Bad news for Wolfs of Wall Street. New research shows power-seekers the likes of Jordan Belfort — who climbing the ladders of social and corporate status through aggressive, competitive efforts — face significantly higher risks for heart disease.
The findings, by psychologist Timothy W. Smith and colleagues at the University of Utah, also suggest kinder, gentler successful types — who attaining higher social status as the result of prestige and mutual respect — fare better, when it comes to health.
The conclusions, presented at the annual meeting of the American Psychosomatic Society this week in Savannah, are based on four studies that gauged the health effects of what researchers called the “hostile-dominant personality style” compared with the “warm-dominant style.”
Among the study findings:
- In surveys with 500 college students, hostile-dominant types reported greater hostility and interpersonal stress — risk factors for cardiovascular disease.

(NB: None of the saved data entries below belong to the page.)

(** Any thread may take the next step, under any plan of I/O failures; the
    process may stop in the middle of a step or between two.  The next one
    opens the database, after a reboot if the machine stopped and on the files
    as they are if it did not, and every thread starts afresh.  As in
    [System.step], [CvStopReviving] and [CvForged] mark the two things the code
    does not protect against. *)
Inductive cstep : csystem → cevent → csystem → Prop :=
  | cs_thread t pc a plan s ths ev pc' s' :
      ths !! t = Some pc → action_ok a pc (sh_db s) →
      tstep t pc a (plan_shared plan s) = (Done (Some (ev, pc')), s') →
      cstep (CRun s ths) (CvThread t ev) (CRun s' (<[t := pc']> ths))
  | cs_thread_crash t pc a plan s ths s' :
      ths !! t = Some pc → action_ok a pc (sh_db s) →
      tstep t pc a (plan_shared plan s) = (Crashed, s') →
      cstep (CRun s ths) CvCrash (CStop (sh_world s'))
  | cs_stop s ths : cstep (CRun s ths) CvCrash (CStop (sh_world s))
  | cs_open w w1 db w' :
      reboot w w1 → log_genuine p w w1 → db_open p options w1 = (Done (Ok db), w') →
      cstep (CStop w) CvOpen
        (CRun {| sh_db := db; sh_world := w'; sh_locks := unlocked |} (replicate threads Idle))
  | cs_open_failed w w1 r w' :
      reboot w w1 → log_genuine p w w1 → db_open p options w1 = (r, w') →
      (∀ db, r ≠ Done (Ok db)) →
      cstep (CStop w) CvOpenFailed (CStop w')
  | cs_forged w w1 :
      reboot w w1 → ¬ log_genuine p w w1 → cstep (CStop w) CvForged (CStop w1)
  | cs_revive s plan w db w' :
      s = CStop w ∨ s = CReviving w → db_open p options (set_plan plan w) = (Done (Ok db), w') →
      cstep s CvOpen
        (CRun {| sh_db := db; sh_world := w'; sh_locks := unlocked |} (replicate threads Idle))
  | cs_revive_failed s plan w r w' :
      s = CStop w ∨ s = CReviving w → db_open p options (set_plan plan w) = (r, w') →
      (∀ db, r ≠ Done (Ok db)) →
      cstep s CvOpenFailed (CReviving w')
  | cs_stop_reviving w : cstep (CReviving w) CvStopReviving (CStop w).

Inductive csteps : csystem → list cevent → csystem → Prop :=
  | csteps_nil s : csteps s [] s
  | csteps_cons s ev s' evs s'' : cstep s ev s' → csteps s' evs s'' → csteps s (ev :: evs) s''.

(** ** Schedules *)

(** A step to take: the thread, what it does, what the I/O does. *)
Definition job : Type := tid * action * list io_fate.

Definition action_okb (a : action) (pc : thread) (db : Database) : bool :=
  match a, pc with
  | AFetch id, _ | ATxnRead id, _ | APut id _, _ => (0 <=? id)%Z
  | AAlloc _, WriteOpen txn => (txn_page_count txn <? 2 ^ 52)%Z
  | ACommit, WriteOpen txn => bool_decide (commit_room db txn)
  | _, _ => true
  end.

(** Runs the jobs in order, if none of them blocks, panics or crashes. *)
Fixpoint schedule (jobs : list job) (s : Shared) (ths : list thread) :
    option (list cevent * Shared * list thread) :=
  match jobs with
  | [] => Some ([], s, ths)
  | (t, a, plan) :: jobs =>
      pc ← ths !! t;
      if negb (action_okb a pc (sh_db s)) then None
      else
        match tstep t pc a (plan_shared plan s) with
        | (Done (Some (ev, pc')), s') =>
            '(evs, s'', ths'') ← schedule jobs s' (<[t := pc']> ths);
            Some (CvThread t ev :: evs, s'', ths'')
        | _ => None
        end
  end.

(** The changes a schedule makes to pages keep their size. *)
Definition changes_ok (jobs : list job) : Prop :=
  ∀ t id change plan, (t, APut id change, plan) ∈ jobs → ∀ q, page_wf q → page_wf (change q).

Lemma schedule_sound jobs s ths evs s' ths' :
  changes_ok jobs → schedule jobs s ths = Some (evs, s', ths') →
  csteps (CRun s ths) evs (CRun s' ths').
Proof.
  revert s ths evs. induction jobs as [|[[t a] plan] jobs IH]; intros s ths evs Hch; simpl.
  { intros [= <- <- <-]. constructor. }
  intros (pc & Hpc & E)%bind_Some. destruct (action_okb a pc (sh_db s)) eqn:Ha; simpl in E; [|done].
  destruct (tstep t pc a (plan_shared plan s)) as [[[[ev pc']|]| |] s1] eqn:Et; try done.
  apply bind_Some in E as ([[evs1 s2] ths2] & Es & [= <- <- <-]).
  econstructor; [|apply (IH _ _ _ ltac:(intros u id ch pl Hin; eapply Hch; by constructor) Es)].
  eapply cs_thread; [done| |done]. unfold action_okb in Ha.
  destruct a, pc; simpl in *; try done; try lia; try (by apply bool_decide_eq_true_1 in Ha);
    (split; [lia|]; eapply Hch; constructor).
Qed.

End Steps.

- Blood pressure tests of 180 undergraduates found people with hostile-dominant personalities had bigger increases in blood pressure when interacting with a dominant partner, but not with a deferential one.
- In a third study with 94 young, married couples, Smith and colleagues found that hostile-dominance in men was linked with higher blood pressure recorded throughout the day with a wearable monitor, but not among women.

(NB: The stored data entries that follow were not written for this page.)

Lemma sim_rollback σ s ths t txn :
  crun σ s ths → ths !! t = Some (WriteOpen txn) →
  wp (tstep t (WriteOpen txn) ARollback) (csim t ths σ (sh_world s)) (csim_crash σ) s.
Proof.
  intros Hrun Hpc. destruct (holder_up _ _ _ _ _ Hrun Hpc eq_refl) as (A & g & o & -> & Hup); [done..|].
  destruct (up_txn _ _ _ _ _ _ _ Hup) as (-> & _). simpl. unfold unlock_wal. do 3 thread_step.
  split; [done|]. exists (CUp A Quiet o). split; [constructor|]. apply crun_crep.
  eapply (move_unlock _ _ _ s); try done; [apply Hrun|]. by eapply up_unlocked.
Qed.

Lemma on_files_at db w f fw :
  db_files db w f fw → on_files p wl db → w_files w !! p = Some f ∧ w_files w !! wl = Some fw.
Proof. intros [Hf Hfw] [<- <-]. done. Qed.

(** *** Logging a commit *)

Section Log.
Variables (A : AState) (txn : WriteTxn) (hs : nat → list PageHandle) (db : Database).
Variables (f fw : file) (first : Z) (rs : list WalRecord).
Hypothesis Hco : core A (a_pages A) (in_log rs) hs db f fw first rs.
Hypothesis Htxn : txn_rep A txn.
Hypothesis Hval : txn_valid txn.
Hypothesis Hroom : commit_room db txn.

Let id := next_txn db.
Let ps := txn_records A txn id.

Lemma log_room : log_fits first (rs ++ ps) ∧ u64_add id 1 = (id + 1)%Z ∧ u64_range (id + 1).
Proof.
  pose proof (co_txn _ _ _ _ _ _ _ _ _ Hco) as Hid. fold id in Hid.
  assert (id + 1 < 2 ^ 64)%Z by apply Hroom. split.
  - eapply commit_room_fits; try done; [apply (co_durable _ _ _ _ _ _ _ _ _ Hco)|apply Hco].
  - unfold u64_add. unfold u64_range in *. rewrite wrap_u64_id by (unfold u64_range; lia). lia.
Qed.

(** Once the records are durable so is the transaction. *)
Lemma logged_core wal fw' :
  f_entry_synced fw' = f_entry_synced fw → wal_rep wal fw' first (rs ++ ps) [] →
  core (txn_state A txn) (a_pages A) (in_log (rs ++ ps)) hs
    (set_db_wal wal (set_next_txn (u64_add id 1) db)) f fw' first (rs ++ ps).
Proof.
  intros He Hrep. destruct log_room as (Hfit & En & Hr). destruct Hco as [Hdu Hw Hid Hfr HD Hpool].
  split; simpl; rewrite ?En; try done.
  - eapply durable_logged; try done; [rewrite He; apply Hdu|by eapply rep_log].
  - apply txn_records_fresh; [done|]. fold id. lia.
  - eapply pool_inv_mono; [|done]. by apply in_log_grow.
Qed.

- And research involving 154 older, married couples found a warm-dominant style was associated with less conflict and more support, while a hostile-dominant style was associated with more severe atherosclerosis in men and women.
"It's not a style that wears well with other people," Smith says, of people with hostile-dominant traits. "But there is some evidence that it is possible to teach old dogs new tricks, and if you do, it can reduce coronary risk."